In this article, we are going to cover all the necessary details of CAIIB Paper 2 (BFM) Module D (BALANCE SHEET MANAGEMENT) Unit 6 : RAROC and Profit Planning, Aspirants must go through this article to better understand the topic, RAROC and Profit Planning and practice using our Online Mock Test Series to strengthen their knowledge of RAROC and Profit Planning. Unit 6 : RAROC and Profit Planning
Profit Planning
Profit planning in a bank essentially involves balance sheet management; covering credit, investment and non-fund based income. Banks' income arises from three sources, viz. interest income, feebased income and treasury income. Interest income is derived from lending as well as investments in securities, bonds etc.
TABLE |
| I | II | III | IV |
Investment in Govt. Securities with yield 6% and risk weight of 0%. | 1000 | 400 | 300 | 300 |
Lending to AAA rated customers with yield 8% p.a & risk weigh of 20% | 0 | 600 | 300 | 300 |
Lending to AA rated customers with Yield of 10% p.a. & risk weight of 50%. | 0 | 0 | 400 | 200 |
Lending to A rated customers with yield of 12% p.a. and risk weight of 100% | 0 | 0 | 0 | 200 |
Total Investment | 1000 | 1000 | 1000 | 1000 |
YIELD |
TOTAL (Amount X Yield) | 60 | 72 | 82 | 86 |
Yield % | 6% | 7.20% | 8.20% | 8.60% |
Risk Weight Assets# | 0 | 120 | 260 | 360 |
Capital Required (@8%) | 0 | 9.60 | 20.8 | 28.8 |
Thus, you would observe that risk would increase for lending to lower rated customers resulting in an increased need for capital and also improved yield on the assets. Banks need to optimise the investment and lending portfolio to earn the best possible returns for a given capital level.

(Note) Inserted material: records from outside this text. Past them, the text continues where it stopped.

(** ** The writer *)

(** [ensure_ascii]: a short escape, printable ASCII as it is, or the UTF-16 units. *)
Definition u_escape (u : N) : pystr := 92 :: 117 :: hex_digits 4 u.
Definition escape_ascii (c : N) : pystr :=
  if c =? 34 then [92; 34] else if c =? 92 then [92; 92]
  else if c =? 10 then [92; 110] else if c =? 13 then [92; 114] else if c =? 9 then [92; 116]
  else if c =? 12 then [92; 102] else if c =? 8 then [92; 98]
  else if (32 <=? c) && (c <=? 126) then [c]
  else if c <? 0x10000 then u_escape c
  else let v := c - 0x10000 in u_escape (0xD800 + v / 1024) ++ u_escape (0xDC00 + v mod 1024).
Definition dumps_string (s : pystr) : pystr := [34] ++ concat (map escape_ascii s) ++ [34].

Definition dumps_float (r : pystr) : pystr :=
  if bool_decide (r = py "nan") then py "NaN"
  else if bool_decide (r = py "inf") then py "Infinity"
  else if bool_decide (r = py "-inf") then py "-Infinity" else r.

(** [json.dumps(v)]; an integer of more than 4300 digits has no text. *)
Fixpoint dumps (v : json) : res pystr :=
  match v with
  | JNull => Ok (py "null")
  | JBool b => Ok (if b then py "true" else py "false")
  | JInt z =>
      raise_if (Nat.ltb int_max_str_digits (length (str_N (Z.abs_N z)))) int_limit_error;;
      Ok (str_int z)
  | JFloat r => Ok (dumps_float r)
  | JStr s => Ok (dumps_string s)
  | JArr l => parts ← mapM_res dumps l; Ok ([91] ++ join [44; 32] parts ++ [93])
  | JObj kvs =>
      parts ← mapM_res (fun kv => p ← dumps kv.2; Ok (dumps_string kv.1 ++ [58; 32] ++ p)) kvs;
      Ok ([123] ++ join [44; 32] parts ++ [125])
  end.

(** [json.dumps(v).encode("utf-8")] *)
Definition dumps_bytes (v : json) : res bytes := text ← dumps v; encode_utf8 text.

(** ** The reader on bytes *)
Inductive json_encoding := Utf8 | Utf8Sig | Utf16 (big : bool) (bom : bool) | Utf32 (big : bool) (bom : bool).

Definition zero (b : byte) : bool := b2n b =? 0.
(** [json.detect_encoding(b)]: a byte order mark, or the zeros of the first bytes. *)
Definition startswith (p b : bytes) : bool := bool_decide (take (length p) b = p).
Definition detect_encoding (b : bytes) : json_encoding :=
  if startswith [x00; x00; xfe; xff] b then Utf32 true true
  else if startswith [xff; xfe; x00; x00] b then Utf32 false true
  else if startswith [xfe; xff] b then Utf16 true true
  else if startswith [xff; xfe] b then Utf16 false true
  else if startswith [xef; xbb; xbf] b then Utf8Sig
  else
    match b with
    | b0 :: b1 :: b2 :: b3 :: _ =>
        if zero b0 then (if zero b1 then Utf32 true false else Utf16 true false)
        else if zero b1 then (if zero b2 && zero b3 then Utf32 false false else Utf16 false false)
        else Utf8
    | [b0; b1] =>
        if zero b0 then Utf16 true false else if zero b1 then Utf16 false false else Utf8
    | _ => Utf8
    end.

(** Code units, whole ones only. *)
Fixpoint units16 (big : bool) (bs : bytes) : option (list N) :=
  match bs with
  | [] => Some []
  | a :: b :: bs =>
      us ← units16 big bs;
      Some ((if big then b2n a * 256 + b2n b else b2n b * 256 + b2n a) :: us)
  | _ => None
  end.
Fixpoint units32 (big : bool) (bs : bytes) : option (list N) :=
  match bs with
  | [] => Some []
  | a :: b :: c :: d :: bs =>
      us ← units32 big bs;
      Some ((if big then ((b2n a * 256 + b2n b) * 256 + b2n c) * 256 + b2n d
             else ((b2n d * 256 + b2n c) * 256 + b2n b) * 256 + b2n a) :: us)
  | _ => None
  end.
(** Surrogate pairs joined, lone surrogates passed. *)
Fixpoint join_surrogates (us : list N) : pystr :=
  match us with
  | u :: ((w :: us) as rest) =>
      if (0xD800 <=? u) && (u <=? 0xDBFF) && (0xDC00 <=? w) && (w <=? 0xDFFF)
      then (0x10000 + (u - 0xD800) * 1024 + (w - 0xDC00)) :: join_surrogates us
      else u :: join_surrogates rest
  | us => us
  end.

(** [b.decode(detect_encoding(b), "surrogatepass")] *)
Definition decode_json_bytes (b : bytes) : option pystr :=
  match detect_encoding b with
  | Utf8 => utf8_decode_with true b
  | Utf8Sig => utf8_decode_with true (drop 3 b)
  | Utf16 big bom => join_surrogates <$> units16 big (if bom then drop 2 b else b)
  | Utf32 big bom =>
      us ← units32 big (if bom then drop 4 b else b);
      if forallb (fun c => c <? 0x110000) us then Some us else None
  end.

(** [json.loads(b)] *)
Definition loads_bytes `{F : FloatText} (b : bytes) : res json :=
  text ← or_raise (decode_json_bytes b) (PyExc UnicodeDecodeError (py "cannot decode JSON bytes"));
  loads text.

(** ** Round trip *)
Lemma hex4_digits u : u < 0x10000 ->
  exists a b c d, hex_digits 4 u = [a; b; c; d] /\ hex4 a b c d = Some u.
Proof.
  intros Hu. do 4 eexists. split; [cbn [hex_digits]; reflexivity|].
  change (16 ^ N.of_nat 3) with 4096. change (16 ^ N.of_nat 2) with 256.
  change (16 ^ N.of_nat 1) with 16. change (16 ^ N.of_nat 0) with 1.
  unfold hex4. rewrite !hexval_digit by (apply N.mod_lt; lia). cbn. f_equal. lia.
Qed.

Lemma scan_u_escape u r :
  u < 0x10000 -> ~ (0xD800 <= u <= 0xDBFF) ->
  scan_string (u_escape u ++ r) = ('(t, rest) ← scan_string r; Some (u :: t, rest)).
Proof.
  intros Hu Hs. unfold u_escape. destruct (hex4_digits u Hu) as (a & b & c & d & -> & Hh).
  simpl app. cbn -[hex4]. rewrite Hh. simpl mbind.
  replace ((0xD800 <=? u) && (u <=? 0xDBFF)) with false
    by (symmetry; apply andb_false_iff; rewrite !N.leb_gt; lia).
  do 6 (destruct r as [|? r]; [done|]). done.
Qed.

Lemma scan_surrogates v r :
  v < 0x100000 ->
  scan_string (u_escape (0xD800 + v / 1024) ++ u_escape (0xDC00 + v mod 1024) ++ r) =
  ('(t, rest) ← scan_string r; Some ((0x10000 + v) :: t, rest)).
Proof.
  intros Hv. unfold u_escape.
  destruct (hex4_digits (0xD800 + v / 1024) ltac:(lia)) as (a & b & c & d & -> & Hh).
  destruct (hex4_digits (0xDC00 + v mod 1024) ltac:(lia)) as (a' & b' & c' & d' & -> & Hl).
  simpl app. cbn -[hex4]. rewrite Hh. simpl mbind. rewrite Hl. simpl mbind.
  decide_N. cbn [andb]. destruct (scan_string r) as [[t rest]|]; [|done]. simpl. do 3 f_equal. lia.
Qed.

Lemma scan_escape_ascii c r :
  scalar c = true ->
  scan_string (escape_ascii c ++ r) = ('(t, rest) ← scan_string r; Some (c :: t, rest)).
Proof.
  intros Hc%scalar_spec. unfold escape_ascii.
  repeat match goal with
  | |- context [if c =? ?k then _ else _] =>
      destruct (N.eqb_spec c k) as [->|]; [reflexivity|]
  end.
  destruct ((32 <=? c) && (c <=? 126)) eqn:E; bool_to_prop.
  - simpl app. cbn. by decide_N.
  - destruct (c <? 0x10000) eqn:E2; bool_to_prop; [apply scan_u_escape; lia|].
    rewrite <-app_assoc, scan_surrogates by lia. by replace (0x10000 + (c - 0x10000)) with c by lia.
Qed.

Lemma scan_dumps_string s r :
  scalars s = true -> scan_string (concat (map escape_ascii s) ++ 34 :: r) = Some (s, r).
Proof.
  induction s as [|c s IH]; [done|]. rewrite scalars_cons. intros [Hc Hs]%andb_true_iff. simpl.
  by rewrite <-app_assoc, scan_escape_ascii, IH by done.
Qed.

Banks have to take into account the effect of NPA on the interest income and thereby on the profitability. NPAs do not generate income and therefore bring down the yield on advances. Also, under Basel-II/III regime, the risk weightage of such assets is higher, thereby forcing a bank to maintain higher capital Thus, NPAs have a two-fold effect, reduction in income and need for additional capital. Hence, return on capital or profitability gets further deteriorated.

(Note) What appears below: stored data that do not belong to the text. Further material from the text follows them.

(* ===== verification/Crypto.v ===== *)
(** * The [cryptography] package

    Ed25519, X25519, HKDF-SHA256 and ChaCha20-Poly1305 come from a third-party
    package, so they are an interface: [Crypto] has its operations as the
    runtime calls them, [CryptoLaws] the documented behaviour some theorems
    rely on (key and signature lengths, signatures verify, key agreement agrees,
    decryption inverts encryption).  [Toy] is an executable instance used to
    evaluate the development on concrete inputs; it offers no security. *)
From S2P Require Export Sha256 Canonical.

Class Crypto := {
  (** Ed25519: private keys, [public_key().public_bytes_raw()], [sign],
      [Ed25519PublicKey.from_public_bytes] (the text of its ValueError) and
      [verify] (false is InvalidSignature). *)
  ed_priv : Type;
  ed_public : ed_priv -> bytes;
  ed_sign : ed_priv -> bytes -> bytes;
  ed_load_public : bytes -> result pystr unit;
  ed_verify : bytes -> bytes -> bytes -> bool;
  (** X25519: likewise, and [exchange] (the text of its ValueError). *)
  x_priv : Type;
  x_public : x_priv -> bytes;
  x_load_public : bytes -> result pystr unit;
  x_exchange : x_priv -> bytes -> result pystr bytes;
  (** [HKDF(SHA256, 32, salt, info).derive(ikm)]: salt, info, ikm *)
  hkdf_sha256 : option bytes -> bytes -> bytes -> bytes;
  (** [ChaCha20Poly1305(key).encrypt/.decrypt(nonce, data, aad)]; [None] is
      InvalidTag. *)
  chacha_encrypt : bytes -> bytes -> bytes -> bytes -> bytes;
  chacha_decrypt : bytes -> bytes -> bytes -> bytes -> option bytes
}.

Class CryptoLaws (C : Crypto) := {
  ed_public_length k : length (ed_public k) = 32;
  ed_sign_length k m : length (ed_sign k m) = 64;
  ed_load_public_ok p : length p = 32 -> ed_load_public p = Ok tt;
  ed_verify_sign k m : ed_verify (ed_public k) (ed_sign k m) m = true;
  x_public_length k : length (x_public k) = 32;
  x_load_public_ok p : length p = 32 -> x_load_public p = Ok tt;
  x_exchange_agree a b : exists shared,
    x_exchange a (x_public b) = Ok shared /\ x_exchange b (x_public a) = Ok shared;
  chacha_decrypt_encrypt key nonce data aad :
    chacha_decrypt key nonce (chacha_encrypt key nonce data aad) aad = Some data
}.

Section calls.
Context `{C : Crypto}.

(** [public_key().public_bytes_raw().hex()] *)
Definition ed_public_hex (k : ed_priv) : pystr := hex (ed_public k).
Definition x_public_hex (k : x_priv) : pystr := hex (x_public k).

(** [Ed25519PublicKey.from_public_bytes(bytes.fromhex(s))], as raw bytes. *)
Definition ed_public_of_hex (s : pystr) : res bytes :=
  raw ← value_error (fromhex s);
  value_error (ed_load_public raw);;
  Ok raw.
(** [pub.verify(signature, message)] *)
Definition ed_check (pub signature message : bytes) : res unit :=
  raise_if (negb (ed_verify pub signature message)) (PyExc InvalidSignature []).

Lemma ed_public_of_hex_hex `{!CryptoLaws C} k : ed_public_of_hex (ed_public_hex k) = Ok (ed_public k).
Proof.
  unfold ed_public_of_hex, ed_public_hex. rewrite fromhex_hex. simpl.
  by rewrite ed_load_public_ok by apply ed_public_length.
Qed.
Lemma ed_check_sign `{!CryptoLaws C} k m : ed_check (ed_public k) (ed_sign k m) m = Ok tt.
Proof. unfold ed_check. by rewrite ed_verify_sign. Qed.
Lemma ed_public_hex_shape `{!CryptoLaws C} k : fullmatch_hex 64 (ed_public_hex k) = true.
Proof. apply (fullmatch_hex_hex 32), ed_public_length. Qed.
End calls.

(** ** An executable instance *)
Module Toy.
Definition key (n : N) : bytes := be_bytes 32 n.
Definition checksum (w : nat) (m : bytes) : bytes :=
  be_bytes w (fold_left (fun acc b => N.land (acc * 31 + b2n b) 0xFFFFFFFF)%N m 7%N).
Definition tag (k n a d : bytes) : bytes := checksum 16 (k ++ n ++ a ++ d).
Definition toy_sign (p m : bytes) : bytes := checksum 64 (p ++ m).
Fixpoint xor_bytes (x y : bytes) : bytes :=
  match x, y with
  | a :: x, b :: y => n2b (N.lxor (b2n a) (b2n b)) :: xor_bytes x y
  | _, _ => []
  end.

Definition load32 (p : bytes) : result pystr unit :=
  if Nat.eqb (length p) 32 then Ok tt else Err (py "a public key is 32 bytes long").

#[export] Instance toy : Crypto := {|
  ed_priv := N;
  ed_public := key;
  ed_sign k m := toy_sign (key k) m;
  ed_load_public := load32;
  ed_verify p s m := bool_decide (s = toy_sign p m);
  x_priv := N;
  x_public := key;
  x_load_public := load32;
  x_exchange k p := Ok (xor_bytes (key k) p);
  hkdf_sha256 salt info ikm := checksum 32 (default [] salt ++ info ++ ikm);
  chacha_encrypt k n d a := d ++ tag k n a d;
  chacha_decrypt k n c a :=
    let d := take (length c - 16) c in
    if bool_decide (drop (length c - 16) c = tag k n a d) then Some d else None
|}.

Lemma xor_bytes_comm x y : xor_bytes x y = xor_bytes y x.
Proof. revert y. induction x as [|a x IH]; intros [|b y]; simpl; [done..|]. by rewrite N.lxor_comm, IH. Qed.

#[export] Instance toy_laws : CryptoLaws toy.
Proof.
  split; simpl.
  - intros k. exact (length_be_bytes 32 k).
  - intros. done.
  - intros p Hp. unfold load32. by rewrite Hp.
  - intros. by apply bool_decide_eq_true.
  - intros k. exact (length_be_bytes 32 k).
  - intros p Hp. unfold load32. by rewrite Hp.
  - intros a b. exists (xor_bytes (key a) (key b)). split; [done|].
    exact (f_equal Ok (xor_bytes_comm (key b) (key a))).
  - intros k n d a. assert (length (tag k n a d) = 16) as Ht.
    { exact (length_be_bytes 16 _). }
    rewrite length_app, Ht, Nat.add_sub. rewrite take_app_length, drop_app_length.
    by rewrite bool_decide_true.
Qed.
End Toy.

(** An ASCII-only Unicode database, for evaluation. *)
Module AsciiOnly.
#[export] Instance ascii_unidata : Unidata :=
  {| uni_printable := fun _ => true; uni_space := fun _ => false; uni_decimal := fun _ => None |}.
#[export] Instance literal_floats : FloatText := {| float_repr := fun s => s |}.
End AsciiOnly.
(** [verify_signature()] *)
Definition verify_signature (c : DelegationCredential) : res unit :=
  raise_if (bool_decide (signature c = [])) (err InvalidCredential (py "credential is unsigned"));;
  try_except
    (pub ← ed_public_of_hex (issuer c);
     sig ← value_error (fromhex (signature c));
     message ← canonical_bytes (body c);
     ed_check pub sig message)
    (fun exc => is_py InvalidSignature exc || is_value_error exc)
    (fun exc => Err (err_d InvalidCredential (py "credential signature failed to verify")
                       (exn_str exc))).

(** A [scope] array of unique non-empty strings. *)
Definition scope_strs (v : json) : option (list pystr) :=
  match v with
  | JArr (x :: l) =>
      items ← mapM nonempty_str (x :: l);
      if Nat.eqb (size (list_to_set items : gset pystr)) (length items) then Some items else None
  | _ => None
  end.
(** [None], or a non-empty string. *)
Definition parent_str (v : json) : option (option pystr) :=
  match v with JNull => Some None | _ => Some <$> nonempty_str v end.
(** A validity bound: absent, or present and a non-negative integer. *)
Definition bound_field (name : string) (d : dict) : res (option Z) :=
  if din (py name) d
  then Some <$> or_raise (non_negative_int (field name d)) (bound_error name)
  else Ok None.

(** [from_dict(data)] *)
Definition from_dict (data : json) : res DelegationCredential :=
  match data with
  | JObj d =>
      let unknown := unknown_keys (_REQUIRED_CREDENTIAL_FIELDS ∪ _OPTIONAL_CREDENTIAL_FIELDS) d in
      let missing := missing_keys _REQUIRED_CREDENTIAL_FIELDS d in
      raise_if (negb (bool_decide (unknown = ∅)) || negb (bool_decide (missing = ∅)))
        (err_d InvalidCredential (py "malformed credential fields")
           (py "missing=" ++ repr_list (sorted_set missing) ++
            py " unknown=" ++ repr_list (sorted_set unknown)));;
      credential_id ← or_raise (nonempty_str (field "credential_id" d))
        (err InvalidCredential (py "credential_id must be a non-empty string"));
      issuer ← or_raise (hex_str 64 (field "issuer" d))
        (err InvalidCredential (py "issuer must be a lowercase 32-byte Ed25519 key in hex"));
      subject ← or_raise (hex_str 64 (field "subject" d))
        (err InvalidCredential (py "subject must be a lowercase 32-byte Ed25519 key in hex"));
      scope ← or_raise (scope_strs (field "scope" d))
        (err InvalidCredential
           (py "scope must be a non-empty array of unique non-empty strings"));
      depth ← or_raise (non_negative_int (field "depth" d))
        (err InvalidCredential (py "depth must be a non-negative integer"));
      parent_id ← or_raise (parent_str (field "parent_id" d))
        (err InvalidCredential (py "parent_id must be a non-empty string or null"));
      signature ← or_raise (hex_str 128 (field "signature" d))
        (err InvalidCredential
           (py "signature must be a lowercase 64-byte Ed25519 signature in hex"));
      not_before ← bound_field "not_before" d;
      not_after ← bound_field "not_after" d;
      check_inverted not_before not_after;;
      post_init {| credential_id := credential_id; issuer := issuer; subject := subject;
                   scope := list_to_set scope; depth := depth; parent_id := parent_id;
                   signature := signature; not_before := not_before; not_after := not_after |}
  | _ =>
      Err (err_d InvalidCredential (py "credential must be a JSON object")
             (py "got " ++ type_name data))
  end.
End operations.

Thus, every effort to rationalise this segment of expenditure is made. In nutshell, profitability is a function of six variables:
- Interest income
- Fee-based income
- Trading income
- Interest expenses
- Staff expenses
- Other operating expenses
Maximisation of the first three variables and minimisation of the last three variables are the requisites to maximise profitability. All the six factors are dependent on each other and achieving the optimum level is the requirement here.
Economic Capital
- The expected loss is a measure of the reserves necessary to guard against future losses. The pricing of products should provide a buffer against expected losses and the unexpected loss is a measure of the amount of economic capital required to support the banks financial risk. This capital is also called risk capital.
- Some activities may require large amounts of risk capital, which in turn requires higher returns. This is the essence of risk adjusted return on capital (RAROC) measures. The central objective is to establish benchmarks to evaluate the economic return of business activities. This includes transactions, products, customer trades, and business lines, as well as the entire business.
Risk Capital
RAROC is a part of the family of the risk-adjusted performance measures (RAPM). Consider, for instance, two traders such that each returned a profit of $10 million over the last year. The first is a foreign currency trader, and second a bond trader. The question is, how do we compare their performance? This is important in providing appropriate compensation as well as deciding which line of activity to expand.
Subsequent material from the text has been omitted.